We looked at countless pictures of ‘glamping,’ laughing at the term but marveling at the possibilities living in a large canvas wall tent could afford.

Attempts to find balance took me away from my former husband and little cedar cabin in the woods — a lifetime of stability — to vagabonding for two years. Learning the lesson that your life can change overnight. And that the power of choice is in your hands. I lived in many places over those two years: my grandma’s cabin; a brief attempted stint in my childhood bedroom at home; my boyfriend, Orsons’ orange and purple Mountain Hardware tent in overnight locations too numerous to count; a five bedroom guest house on the grounds of a locked and abandoned hotel where I’d worked as a waitress eight years before; a modular cardboard box on two acres that always smelled of its previous owners.  

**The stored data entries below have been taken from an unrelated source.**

(** What a redirect leaves of the credentials. *)
Definition carried (cross : bool) (extra : dict string string) : dict string string :=
  if cross then _strip_cross_origin_headers extra else extra.

(** The fetch from [url] on, with [n] visits left: robots first, then a visit if
    robots allow it, then the target of a redirect if the policy lets it. *)
Inductive crawl : nat -> string -> dict string string -> bool -> Trace -> Prop :=
  | crawl_blocked n url extra suppressed answer :
      (forall advice, answer = Ok advice -> ra_is_allowed advice = false) ->
      crawl n url extra suppressed [EvRobots url (hc_user_agent cfg) answer]
  | crawl_stopped n url extra suppressed advice : ra_is_allowed advice = true ->
      crawl n url extra suppressed [EvRobots url (hc_user_agent cfg) (Ok advice)]
  | crawl_last n url extra suppressed advice t v : ra_is_allowed advice = true ->
      visit url advice extra suppressed t v ->
      crawl (S n) url extra suppressed (EvRobots url (hc_user_agent cfg) (Ok advice) :: t)
  | crawl_redirected n url extra suppressed advice t location next cross t' : ra_is_allowed advice = true ->
      visit url advice extra suppressed t Accepted ->
      truthy_str location = true -> urljoin env url location = Ok next ->
      _validate_redirect_target env ipv6_internal cfg url next = Ok tt -> _is_cross_origin env url next = Ok cross ->
      crawl n next (carried cross extra) cross t' ->
      crawl (S n) url extra suppressed (EvRobots url (hc_user_agent cfg) (Ok advice) :: t ++ t').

Sitting in the kitchen of the modular, as the single-pane windows dripped condensation — a reaction to the -3 degree temperature, Orson and I came to the conclusion that buying a house was the only way we’d ultimately have the ability to live the way we wanted. A reasonably priced house and mortgage would cost less than half what we paid in rent, allowing us to get ahead financially, invest in property and perhaps even save for travel. We’d be able to have a garden, act as keepers to a piece of land and hone our various artistic aspirations.

A solid plan, but we needed a place to live in the meantime. We had four months, May through August, to find a house before school started in the fall.

“Ok,” Orson said slowly, as though afraid any sudden moves might spook me. “What if we camp for the summer and look for a house to buy in the meantime?”

The idea had merit, and fell in line with my fumbling attempts at “balance.”

“But I don’t think I can live a whole summer in the little Mountain Hardware tent,” I said, remembering the month and a half Orson, me, and our large smelly German Shorthair, Gus, spent in the tiny tent two summers before.

That brief stint of playing “professor in the classroom and tent-dweller after-hours” ended when a microburst with 100 mph winds flattened our tent, with us in it, on the shores of Lake Superior the night before school started. The adventures made for precious and irreplaceable memories, but a person doesn’t have to be that adventurous for an entire summer to live a more aware life.

Besides, I’m a food writer.

“I want to be able to cook,” I said after a moment’s thought. “And write about it.” Visions of delicious, locally sourced, improvised meals danced in my head.

“Well,” Orson replied with a grin remarkably like that of a fox approaching a chicken, “I’ve looked into these kickass canvas wall tents. I’ve always wanted to live in one.”

And so it began.

Orson researched canvas wall tent companies. After hours of YouTube videos, endless reviews and lots of bickering, we decided on a Bravo, a company out of Washington. 12 by 15 feet seemed an adequate amount of living space, and they were able to accommodate our rushed order, as all jobs are custom. When it arrived, we set it up in the backyard, marveling at the way sunlight played across the canvas.  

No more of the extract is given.